■ **Try it**
Below are the entries. Transcribe exactly the lines from the one with "- destruct (writes" through the one with "pose proof (single_exception", ends included, and leave out all others.

■ **Available records**
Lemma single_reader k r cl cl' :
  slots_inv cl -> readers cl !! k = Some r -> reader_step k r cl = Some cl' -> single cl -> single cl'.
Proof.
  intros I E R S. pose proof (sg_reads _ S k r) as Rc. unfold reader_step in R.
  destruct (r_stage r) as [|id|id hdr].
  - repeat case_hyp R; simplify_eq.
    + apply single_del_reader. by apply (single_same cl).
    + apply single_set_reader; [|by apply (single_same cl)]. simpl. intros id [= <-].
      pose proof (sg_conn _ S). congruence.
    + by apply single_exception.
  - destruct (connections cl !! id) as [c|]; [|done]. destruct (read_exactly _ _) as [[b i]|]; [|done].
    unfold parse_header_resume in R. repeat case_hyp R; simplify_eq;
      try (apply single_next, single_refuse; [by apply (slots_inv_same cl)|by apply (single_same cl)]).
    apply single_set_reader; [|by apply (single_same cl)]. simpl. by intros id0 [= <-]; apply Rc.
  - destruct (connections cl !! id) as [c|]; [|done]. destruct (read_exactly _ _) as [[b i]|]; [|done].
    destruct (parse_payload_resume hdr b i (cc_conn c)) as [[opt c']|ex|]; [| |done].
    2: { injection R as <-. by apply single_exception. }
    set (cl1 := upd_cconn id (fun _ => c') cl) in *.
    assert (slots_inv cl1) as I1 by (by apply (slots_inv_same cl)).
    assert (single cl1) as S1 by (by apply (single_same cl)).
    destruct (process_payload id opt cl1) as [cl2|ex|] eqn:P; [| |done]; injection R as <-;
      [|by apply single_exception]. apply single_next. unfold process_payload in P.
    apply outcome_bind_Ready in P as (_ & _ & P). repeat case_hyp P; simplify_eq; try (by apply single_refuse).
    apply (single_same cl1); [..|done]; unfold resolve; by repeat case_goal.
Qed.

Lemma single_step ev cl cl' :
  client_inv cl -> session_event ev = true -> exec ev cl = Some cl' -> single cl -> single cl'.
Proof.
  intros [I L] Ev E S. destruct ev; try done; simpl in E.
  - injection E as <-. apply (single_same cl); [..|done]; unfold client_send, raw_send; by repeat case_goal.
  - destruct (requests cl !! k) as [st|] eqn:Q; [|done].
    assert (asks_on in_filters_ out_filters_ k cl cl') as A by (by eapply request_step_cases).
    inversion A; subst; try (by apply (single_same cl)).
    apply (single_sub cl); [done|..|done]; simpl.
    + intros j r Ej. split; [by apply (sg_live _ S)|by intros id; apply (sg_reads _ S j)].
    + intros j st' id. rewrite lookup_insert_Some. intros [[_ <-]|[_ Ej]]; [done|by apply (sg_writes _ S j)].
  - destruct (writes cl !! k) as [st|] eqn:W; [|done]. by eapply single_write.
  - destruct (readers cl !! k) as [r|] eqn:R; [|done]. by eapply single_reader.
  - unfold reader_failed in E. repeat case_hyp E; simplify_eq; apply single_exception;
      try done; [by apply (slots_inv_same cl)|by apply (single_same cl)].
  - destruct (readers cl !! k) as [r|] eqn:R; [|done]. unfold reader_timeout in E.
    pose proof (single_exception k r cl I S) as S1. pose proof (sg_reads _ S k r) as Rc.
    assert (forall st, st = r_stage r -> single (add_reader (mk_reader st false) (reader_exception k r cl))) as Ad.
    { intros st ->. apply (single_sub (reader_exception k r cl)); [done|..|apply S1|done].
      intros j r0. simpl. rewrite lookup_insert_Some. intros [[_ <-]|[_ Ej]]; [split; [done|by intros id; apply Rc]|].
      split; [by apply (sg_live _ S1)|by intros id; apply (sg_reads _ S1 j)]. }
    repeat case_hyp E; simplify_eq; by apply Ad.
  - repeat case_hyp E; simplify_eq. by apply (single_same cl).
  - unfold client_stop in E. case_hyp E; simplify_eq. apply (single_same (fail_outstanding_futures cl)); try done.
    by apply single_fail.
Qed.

■ **Response to the task**
  - destruct (writes cl !! k) as [st|] eqn:W; [|done]. by eapply single_write.
  - destruct (readers cl !! k) as [r|] eqn:R; [|done]. by eapply single_reader.
  - unfold reader_failed in E. repeat case_hyp E; simplify_eq; apply single_exception;
      try done; [by apply (slots_inv_same cl)|by apply (single_same cl)].
  - destruct (readers cl !! k) as [r|] eqn:R; [|done]. unfold reader_timeout in E.
    pose proof (single_exception k r cl I S) as S1. pose proof (sg_reads _ S k r) as Rc.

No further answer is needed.